START Records supplied

(* ===== verification/AcMatch.v ===== *)
(** * Matching with the Aho-Corasick automaton (libclamav/matcher-ac.c)

    [ac_findmatch] compares a pattern whose first characters the automaton has
    recognised with the buffer; [cli_ac_scanbuff] runs the automaton over a buffer
    and treats the matches: partial signatures, parts of logical signatures, file
    types, and viruses. *)
From stdpp Require Import base numbers list list_numbers gmap.
From Stdlib Require Import ZArith Lia Bool.
From S2P Require Import Prelude Dlp Hashset CalOff Ac.

Local Open Scope Z_scope.

Module AcMatch.
Import Errors CalOff Ac.

Definition AC_BOUNDARY_LEFT : Z := 1.
Definition AC_BOUNDARY_LEFT_NEGATIVE : Z := 2.
Definition AC_BOUNDARY_RIGHT : Z := 4.
Definition AC_BOUNDARY_RIGHT_NEGATIVE : Z := 8.
Definition AC_LINE_MARKER_LEFT : Z := 16.
Definition AC_LINE_MARKER_LEFT_NEGATIVE : Z := 32.
Definition AC_LINE_MARKER_RIGHT : Z := 64.
Definition AC_LINE_MARKER_RIGHT_NEGATIVE : Z := 128.
Definition SCANBUFF : Z := 131072.

(** The table [boundary]: its entries that are not 0. *)
Definition boundary_of (b : Z) : Z :=
  if (b =? 10) || (b =? 13) || (b =? 34) || (b =? 39) || (b =? 61) || (b =? 62) then 2
  else if (b =? 46) || (b =? 60) || (b =? 64) then 1
  else if (b =? 32) || (b =? 45) || (b =? 47) || (b =? 95) then 3
  else 0.

Section Match.
Context (buffer : list Z) (length_b : Z).

(** The loop over sorted alternatives of characters. *)
Fixpoint alt_char (str : list Z) (b : Z) : bool :=
  match str with
  | [] => false
  | c :: str => if c =? b then true else if b <? c then false else alt_char str b
  end.

(** [memcmp(&buffer[bp], str, len)] is 0. *)
Definition equal_at (bp : Z) (str : list Z) : option bool :=
  assert* (0 <=? bp) && (bp + Z.of_nat (length str) <=? Z.of_nat (length buffer)) in
  Some (bool_decide (take (length str) (drop (Z.to_nat bp) buffer) = str)).

(** The loop over alternatives of strings: the length of the first that matches. *)
Fixpoint alt_str (l : list (list Z)) (bp : Z) : option (option Z) :=
  match l with
  | [] => Some None
  | str :: l =>
      if uint 32 (bp + Z.of_nat (length str)) <=? length_b then
        let* e := equal_at bp str in
        if e then Some (Some (Z.of_nat (length str))) else alt_str l bp
      else alt_str l bp
  end.

(** The case of specials in [AC_MATCH_CHAR]: whether it matches, and [bp]. *)
Definition match_special (sp : special) (b bp : Z) : option (bool * Z) :=
  let neg := negative sp in
  if sp_type sp =? AC_SPECIAL_ALT_CHAR then
    Some (if alt_char (concat (alts sp)) b then negb neg else neg, bp)
  else if sp_type sp =? AC_SPECIAL_ALT_STR then
    let* r := alt_str (alts sp) bp in
    Some (match r with Some n => (negb neg, uint 32 (bp + n - 1)) | None => (neg, bp) end)
  else if sp_type sp =? AC_SPECIAL_LINE_MARKER then
    if b =? 10 then Some (negb neg, bp)
    else if (b =? 13) && (bp + 1 <? length_b) then
      let* c := bget buffer (bp + 1) in
      Some (if c =? 10 then (negb neg, bp + 1) else (neg, bp))
    else Some (neg, bp)
  else if sp_type sp =? AC_SPECIAL_BOUNDARY then
    Some (if negb (boundary_of b =? 0) then negb neg else neg, bp)
  else Some (false, bp).

(** [AC_MATCH_CHAR(p, b)]: whether the character matches, [bp] and
    [specialcnt]. *)
Definition match_char (tab : list special) (p b bp specialcnt : Z) : option (bool * Z * Z) :=
  let wc := Z.land p CLI_MATCH_WILDCARD in
  if wc =? CLI_MATCH_CHAR then Some (uint 8 p =? b, bp, specialcnt)
  else if wc =? CLI_MATCH_IGNORE then Some (true, bp, specialcnt)
  else if wc =? CLI_MATCH_SPECIAL then
    let* sp := bget tab specialcnt in
    let* (m, bp) := match_special sp b bp in
    Some (m, bp, specialcnt + 1)
  else if wc =? CLI_MATCH_NIBBLE_HIGH then Some (Z.land p 0xf0 =? Z.land b 0xf0, bp, specialcnt)
  else if wc =? CLI_MATCH_NIBBLE_LOW then Some (Z.land p 0x0f =? Z.land b 0x0f, bp, specialcnt)
  else Some (false, bp, specialcnt).

(** The loop over the characters of the pattern, or of the prefix, where the
    index is not compared with the length of the buffer ([checked] is false).
    [Some None] is the return of 0. *)
Fixpoint match_loop (checked : bool) (tab : list special) (chars : list Z) (bp specialcnt : Z)
    : option (option (Z * Z)) :=
  match chars with
  | [] => Some (Some (bp, specialcnt))
  | c :: chars =>
      if negb checked || (bp <? length_b) then
        let* b := bget buffer bp in
        let* (m, bp, specialcnt) := match_char tab c b bp specialcnt in
        if m then match_loop checked tab chars (bp + 1) specialcnt else Some None
      else Some (Some (bp, specialcnt))
  end.

(** One of the four tests for the surroundings of the match: [set] and [neg] are
    the flags of the pattern, [here] what the text has. *)
Definition marker_ok (bnd set neg : Z) (here : option bool) : option bool :=
  if negb (Z.land bnd set =? 0) then
    let* h := here in Some (xorb (negb (Z.land bnd neg =? 0)) h)
  else Some true.

(** What stands before [offset] and behind [bp]. *)
Definition before (offset fileoffset : Z) (f : Z -> bool) : option bool :=
  if fileoffset =? 0 then Some true
  else if offset =? 0 then Some false
  else let* b := bget buffer (offset - 1) in Some (f b).

Definition behind (bp : Z) (f : Z -> bool) : option bool :=
  if length_b <=? SCANBUFF then
    if bp =? length_b then Some true
    else let* b := bget buffer bp in Some (f b)
  else Some false.

Definition line_end (bp : Z) (b : Z) : bool :=
  (b =? 10) || ((b =? 13) && (bp + 1 <? length_b) && bool_decide (bget buffer (bp + 1) = Some 10)).

Definition markers (p : ac_patt) (offset fileoffset bp : Z) : option bool :=
  let* ok := marker_ok (boundary p) AC_BOUNDARY_LEFT AC_BOUNDARY_LEFT_NEGATIVE
    (before offset fileoffset (fun b => (boundary_of b =? 1) || (boundary_of b =? 3))) in
  if negb ok then Some false
  else
    let* ok := marker_ok (boundary p) AC_BOUNDARY_RIGHT AC_BOUNDARY_RIGHT_NEGATIVE
      (behind bp (fun b => 2 <=? boundary_of b)) in
    if negb ok then Some false
    else
      let* ok := marker_ok (boundary p) AC_LINE_MARKER_LEFT AC_LINE_MARKER_LEFT_NEGATIVE
        (before offset fileoffset (fun b => b =? 10)) in
      if negb ok then Some false
      else marker_ok (boundary p) AC_LINE_MARKER_RIGHT AC_LINE_MARKER_RIGHT_NEGATIVE (behind bp (line_end bp)).

(** The search for [ch[1]] behind the match and for [ch[0]] before it, over at
    most [n] positions (ranges end at [AC_CH_MAXDIST], 32); [m] is the variable
    [match]. *)
Fixpoint ch_forward (n : nat) (tab : list special) (c bp cnt : Z) (m : bool) : option (bool * Z) :=
  match n with
  | O => Some (m, cnt)
  | S n =>
      if length_b <=? bp then Some (false, cnt)
      else
        let* b := bget buffer bp in
        let* (m, bp, cnt) := match_char tab c b bp cnt in
        if m then Some (true, cnt) else ch_forward n tab c (bp + 1) cnt m
  end.

Fixpoint ch_backward (n : nat) (tab : list special) (c bp cnt : Z) (m : bool) : option bool :=
  match n with
  | O => Some m
  | S n =>
      let* b := bget buffer bp in
      let* (m, bp, cnt) := match_char tab c b bp cnt in
      if m then Some true
      else if bp =? 0 then Some false
      else ch_backward n tab c (bp - 1) cnt m
  end.

Definition is_ignore (c : Z) : bool := negb (Z.land c CLI_MATCH_IGNORE =? 0).
Definition rounds (lo hi : Z) : nat := Z.to_nat (hi - lo + 1).

(** [ac_findmatch]: whether the pattern of a cell matches at [offset], and [end]. *)
Definition ac_findmatch (c : cell) (offset fileoffset : Z) : option (option Z) :=
  let p := patt c in
  let tab := special_table p in
  if (length_b <? uint 32 (offset + length_ p)) || (offset <? prefix_length p) then Some None
  else
    let* r := match_loop true tab (drop (depth c) (pattern p)) (uint 32 (offset + Z.of_nat (depth c))) (special_pattern p) in
    match r with
    | None => Some None
    | Some (bp, cnt) =>
        let* ok := markers p offset fileoffset bp in
        if negb ok then Some None
        else
          let* (ok, cnt) :=
            (if is_ignore (snd (ch p)) then Some (true, cnt)
             else ch_forward (rounds (snd (ch_mindist p)) (snd (ch_maxdist p))) tab (snd (ch p))
                    (uint 32 (bp + snd (ch_mindist p))) cnt true) in
          if negb ok then Some None
          else
            let start := offset - prefix_length p in
            let* r :=
              match prefix p with
              | Some pre => match_loop false tab pre start 0
              | None => Some (Some (start, cnt))
              end in
            match r with
            | None => Some None
            | Some (_, cnt) =>
                let* ok :=
                  (if is_ignore (fst (ch p)) then Some true
                   else if start <? fst (ch_mindist p) + 1 then Some false
                   else ch_backward (rounds (fst (ch_mindist p)) (fst (ch_maxdist p))) tab (fst (ch p))
                          (start - (fst (ch_mindist p) + 1)) cnt true) in
                Some (if ok then Some bp else None)
            end
    end.
End Match.

End AcMatch.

END Records supplied

Since only part of the listing is wanted, copy exactly the lines from the one holding "Some (bool_decide (take" to the one holding "Some (m, bp, specialcnt + 1)", both included.

  Some (bool_decide (take (length str) (drop (Z.to_nat bp) buffer) = str)).

(** The loop over alternatives of strings: the length of the first that matches. *)
Fixpoint alt_str (l : list (list Z)) (bp : Z) : option (option Z) :=
  match l with
  | [] => Some None
  | str :: l =>
      if uint 32 (bp + Z.of_nat (length str)) <=? length_b then
        let* e := equal_at bp str in
        if e then Some (Some (Z.of_nat (length str))) else alt_str l bp
      else alt_str l bp
  end.

(** The case of specials in [AC_MATCH_CHAR]: whether it matches, and [bp]. *)
Definition match_special (sp : special) (b bp : Z) : option (bool * Z) :=
  let neg := negative sp in
  if sp_type sp =? AC_SPECIAL_ALT_CHAR then
    Some (if alt_char (concat (alts sp)) b then negb neg else neg, bp)
  else if sp_type sp =? AC_SPECIAL_ALT_STR then
    let* r := alt_str (alts sp) bp in
    Some (match r with Some n => (negb neg, uint 32 (bp + n - 1)) | None => (neg, bp) end)
  else if sp_type sp =? AC_SPECIAL_LINE_MARKER then
    if b =? 10 then Some (negb neg, bp)
    else if (b =? 13) && (bp + 1 <? length_b) then
      let* c := bget buffer (bp + 1) in
      Some (if c =? 10 then (negb neg, bp + 1) else (neg, bp))
    else Some (neg, bp)
  else if sp_type sp =? AC_SPECIAL_BOUNDARY then
    Some (if negb (boundary_of b =? 0) then negb neg else neg, bp)
  else Some (false, bp).

(** [AC_MATCH_CHAR(p, b)]: whether the character matches, [bp] and
    [specialcnt]. *)
Definition match_char (tab : list special) (p b bp specialcnt : Z) : option (bool * Z * Z) :=
  let wc := Z.land p CLI_MATCH_WILDCARD in
  if wc =? CLI_MATCH_CHAR then Some (uint 8 p =? b, bp, specialcnt)
  else if wc =? CLI_MATCH_IGNORE then Some (true, bp, specialcnt)
  else if wc =? CLI_MATCH_SPECIAL then
    let* sp := bget tab specialcnt in
    let* (m, bp) := match_special sp b bp in
    Some (m, bp, specialcnt + 1)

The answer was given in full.